Despite token price pressure, Jefferies remains constructive on memory suppliers due to the Jevons Paradox, which suggests that falling token prices should lead to rising DRAM prices. The report states that the argument that the DRAM industry has changed structurally looks increasingly powerful. Hynix, Samsung Electronics, and Micron are now trading at 7.8x, 6.8x, and 9.2x consensus 12-month forward earnings, respectively. Reflecting this view, Jefferies is increasing tech hardware exposure across portfolios, including Hynix and Kioxia with an initial 4% weighting each in the global long-only portfolio, and increasing the existing investment in Samsung Electronics by one percentage point.

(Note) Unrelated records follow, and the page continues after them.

Lemma run_read i s : sinks w !! i = Some s ->
  sinks w6 !! i = Some (if bool_decide (i ∈ pipes w)
                        then MkSink (s_cmds s ++ seq (length (cmds w)) (length (nx ++ ny))) (s_next s) else s).
Proof.
  intros Hs. apply lookup_lt_Some in Hs as Hi. destruct run_pipes as [Hp3 _], run_cmds as [Hc3 _].
  assert (H2 : (sinks w ++ [MkSink [] (f_sink f)]) !! i = Some s) by (by rewrite lookup_app_l).
  apply (g_read _ _ _ _ _ Gx) in H2. apply (g_read _ _ _ _ _ Gy) in H2. rewrite H2. cbn.
  rewrite Hp3, Hc3, !length_app.
  assert (Hiff : i ∈ pipes w ++ [P] <-> i ∈ pipes w)
    by (rewrite elem_of_app, list_elem_of_singleton; split; [intros [?|]; [done|unfold P in *; lia]|by left]).
  destruct (decide (i ∈ pipes w)); [rewrite !bool_decide_true by tauto|by rewrite !bool_decide_false by tauto].
  cbn. by rewrite seq_app, (assoc_L (++)).
Qed.

Lemma run_grown : grown f w (set_pipes (removelast (pipes w6)) w6) (nx ++ ny) d.
Proof.
  pose proof (lookup_lt_Some _ _ _ Hd) as Hlt. destruct run_pipes as [_ Hp6], run_cmds as [_ Hc6].
  pose proof run_lengths as [Hs Hl]. split; cbn.
  - by rewrite Hc6, (assoc_L (++)).
  - by rewrite Hp6, removelast_last.
  - by rewrite run_dirs.
  - lia.
  - intros i _ Hi. by apply run_dirs.
  - unfold P in *. lia.
  - apply run_read.
  - apply Gy.
Qed.

(** *** What the two sides see of the final stores. *)
Context (C : list walkedCmd) (H : list sink) (e : env).
Context (V : seen_by C H w (set_pipes (removelast (pipes w6)) w6)) (E : env_of C H f e).

Lemma run_right_seen : seen_by C H (right_start d P w3) w6 /\ env_of C H (right_frame w3) (child e).
Proof.
  destruct V as [V1 V2 V3], E. pose proof run_lengths as [Hs _]. split; split; try done.
  intros i Hi. apply V3. cbn in *. unfold P in *. lia.
Qed.

Lemma run_downstream : outlet_of C H (pipeSink P)
  = Piped ((Text <$> (finish C H <$> ny)) ++ out_texts (e_out e)).
Proof.
  destruct V as [V1 V2 V3], E as [_ _ E3]. destruct run_cmds as [_ Hc6]. pose proof run_lengths as [Hs _].
  assert (HP : H !! P = sinks w6 !! P) by (apply V3; cbn; unfold P in *; lia). rewrite run_sink in HP.
  cbn [outlet_of]. f_equal. rewrite (downstream_closed C H P _ (cmds w ++ nx) ny V2 HP eq_refl).
  - rewrite E3, out_texts_of by done. f_equal. by rewrite <- list_fmap_compose.
  - rewrite <- Hc6. exact V1.
Qed.

Lemma run_left_seen : seen_by C H (left_start d w) w3
  /\ env_of C H (left_frame w)
       (MkEnv true (e_background e) (Piped ((Text <$> (finish C H <$> ny)) ++ out_texts (e_out e)))).
Proof.
  pose proof run_downstream as Hdown.
  destruct V as [V1 V2 V3], E as [E1 E2 E3]. destruct run_pipes as [Hp3 _], run_cmds as [Hc3 Hc6].
  pose proof run_lengths as [Hs _]. split; split; try done.
  - etrans; [|exact V1]. cbn. rewrite Hc6, Hc3. by eexists.
  - intros i Hi. cbn in Hi. rewrite length_app in Hi. cbn in Hi. rewrite V3 by (cbn; unfold P in *; lia).
    apply (grown_closed _ _ _ _ _ i Gy); cbn; [lia|]. rewrite Hp3.
    intros [Hin|Hin%list_elem_of_singleton]%elem_of_app; [|unfold P in *; lia].
    pose proof (ok_pipes _ _ Hok) as O1. rewrite Forall_forall in O1. specialize (O1 _ Hin). lia.
Qed.
End Run.

Lemma walks_pipe : walks f pipeline (pipe_d o rx ry).
Proof.
  intros w d Hok Hd. pose proof (lookup_lt_Some _ _ _ Hd) as Hlt.
  destruct (Wx (left_frame w) (left_start d w) d (left_ok d w Hok)) as (nx & dx & Gx & Vx).
  { cbn. by rewrite lookup_app_r, Nat.sub_diag. }
  set (w3 := tx _ _) in *. set (P := length (sinks w)) in *.
  destruct (Wy (right_frame w3) (right_start d P w3) d (right_ok d w w3 nx dx Hok Gx)) as (ny & dy & Gy & Vy).
  { cbn. by rewrite lookup_app_r, Nat.sub_diag. }
  set (w6 := ty _ _) in *.
  assert (Hd3 : dirs w3 !! f_dir f = Some d).
  { rewrite (g_other _ _ _ _ _ Gx) by (cbn; rewrite ?length_app; cbn; lia). cbn. by rewrite lookup_app_l. }
  assert (Hw : pipeline w = set_pipes (removelast (pipes w6)) w6) by by apply pipeline_eq.
  rewrite Hw. exists (nx ++ ny), d. split; [by eapply run_grown|]. intros C H e V E. unfold pipe_d. cbn [fst snd].
  destruct (run_right_seen w w3 w6 d dx dy nx ny Gx Gy C H e V E) as [Vr Er].
  destruct (run_left_seen w w3 w6 d dx dy nx ny Hok Hd Gx Gy C H e V E) as [Vl El].
  assert (Hy : ry (child e) (d, o) = (finish C H <$> ny, (dy, op w6))) by by apply Vy.
  rewrite Hy. specialize (Vx C H _ Vl El). cbn [op left_start] in Vx. rewrite Vx. by rewrite fmap_app.
Qed.
End Pipeline.

(** *** Every construct *)

Lemma walks_child f (t : frame -> walker -> walker) r : (forall g, walks g (t g) r) ->
  walks f (fun w => let '(g, w) := sub f w in t g w) (fun e => child_d (r (child e))).
Proof.
  intros Hw. refine (walks_fork f (fun d => MkFrame d (f_sink f) true (f_background f)) child t r _ _ _ _); auto.
  intros C H e d []. by split.
Qed.

Lemma walks_lost f (t : frame -> walker -> walker) r : (forall g, walks g (t g) r) ->
  walks f (t (with_sink nilSink f)) (fun e => r (lost e)).
Proof.
  intros Hw. apply (walks_frame f (with_sink nilSink f) lost); auto. intros C H e []. by split.
Qed.

Lemma walks_async f (t : frame -> walker -> walker) r : (forall g, walks g (t g) r) ->
  walks f (t (in_background f)) (fun e => r (async e)).
Proof.
  intros Hw. apply (walks_frame f (in_background f) async); auto. intros C H e []. by split.
Qed.

Lemma walks_func f (t : frame -> walker -> walker) r : (forall g, walks g (t g) r) ->
  walks f (fun w => let '(d, w) := fork (f_dir f) w in t (with_dir d f) w) (fun e => child_d (r e)).
Proof.
  intros Hw. refine (walks_fork f (fun d => with_dir d f) (fun e => e) t r _ _ _ _); auto.
  intros C H e d []. by split.
Qed.

Definition walks_node (n : Sh.Node) : Prop :=
  forall m f, walks f (walk m n f) (fun e => facts m n e).

Lemma walks_words l f : Forall walks_node l ->
  walks f (each (fun n => walk false n f) l) (fun e => each_d (fun n => facts false n e) l).
Proof. intros Hl. apply (walks_each f (fun n => walk false n f)). eapply Forall_impl; [exact Hl|]. auto. Qed.

Lemma walks_words2 ll f : Forall (Forall walks_node) ll ->
  walks f (fun w => fold_left (fun w a => each (fun n => walk false n f) a w) ll w)
    (fun e => each_d (fun a => each_d (fun n => facts false n e) a) ll).
Proof.
  intros Hl. apply (walks_each f (fun a => each (fun n => walk false n f) a)).
  eapply Forall_impl; [exact Hl|]. intros a. apply walks_words.
Qed.

Lemma walks_list l f : Forall walks_node l ->
  walks f (stmt_list (fun n => walk true n f) l) (fun e => stmts_d (fun n => facts true n e) l).
Proof. intros Hl. apply (walks_stmts f (fun n => walk true n f)). eapply Forall_impl; [exact Hl|]. auto. Qed.

Lemma walks_body (m : bool) l f : Forall walks_node l ->
  walks f (fun w => if m then stmt_list (fun n => walk true n f) l w else each (fun n => walk false n f) l w)
    (fun e => if m then stmts_d (fun n => facts true n e) l else each_d (fun n => facts false n e) l).
Proof. intros Hl. destruct m; [by apply walks_list|by apply walks_words]. Qed.

Lemma walks_opt (o : option Sh.Node) m f : (forall n, o = Some n -> walks_node n) ->
  walks f (fun w => match o with Some n => walk m n f w | None => w end)
    (fun e => match o with Some n => facts m n e | None => nothing end).
Proof. intros Ho. destruct o as [n|]; [by apply (Ho n)|apply walks_nothing]. Qed.

Lemma walks_Stmt c b p r : (forall n, c = Some n -> walks_node n) -> Forall walks_node r ->
  walks_node (Sh.Stmt c b p r).
Proof.
  intros Hc Hr m f.
  pose (plain := fun (g : frame) w => each (fun n => walk false n g) r
                   (match c with Some n => walk true n g w | None => w end)).
  pose (plain_d := fun e => seq_d (match c with Some n => facts true n e | None => nothing end)
                              (each_d (fun n => facts false n e) r)).
  assert (Hp : forall g, walks g (plain g) plain_d)
    by (intros g; exact (walks_seq g _ _ _ _ (walks_opt c true g Hc) (walks_words r g Hr))).
  pose (inner := fun g => plain (if existsb redirectsStdout r then with_sink nilSink g else g)).
  pose (inner_d := fun e => plain_d (if existsb redirectsStdout r then lost e else e)).
  assert (Hi : forall g, walks g (inner g) inner_d)
    by (intros g; unfold inner, inner_d; destruct (existsb _ _); [apply (walks_lost g plain plain_d Hp)|apply Hp]).
  destruct (b || p) eqn:E.
  - refine (walks_ext f _ _ _ _ (walks_child f (fun g : frame => inner (in_background g))
      (fun e : env => inner_d (async e)) (fun g => walks_async g inner inner_d Hi)) _ _).
    + intros w. cbn [walk]. by rewrite E.
    + intros e st. cbn [facts]. by rewrite E.
  - refine (walks_ext f _ _ _ _ (Hi f) _ _).
    + intros w. cbn [walk]. by rewrite E.
    + intros e st. cbn [facts]. by rewrite E.
Qed.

Taiwan's Boom and TSMC Capex

On Taiwan, Jefferies noted boom-like conditions with real GDP up 14.55% year-on-year in the first quarter of 2026, the fastest quarterly growth rate in nearly 48 years. TSMC's capital expenditure is forecast to rise to US$56 billion in 2026 and US$65-70 billion in 2027, with AI expected to account for 31% of TSMC's revenues this year.

Cybersecurity Risks

The report also flagged cybersecurity risks, citing a Five Eyes Alliance warning that advances in AI could dramatically accelerate cyberattacks in the near future, with organizations having only months to prepare.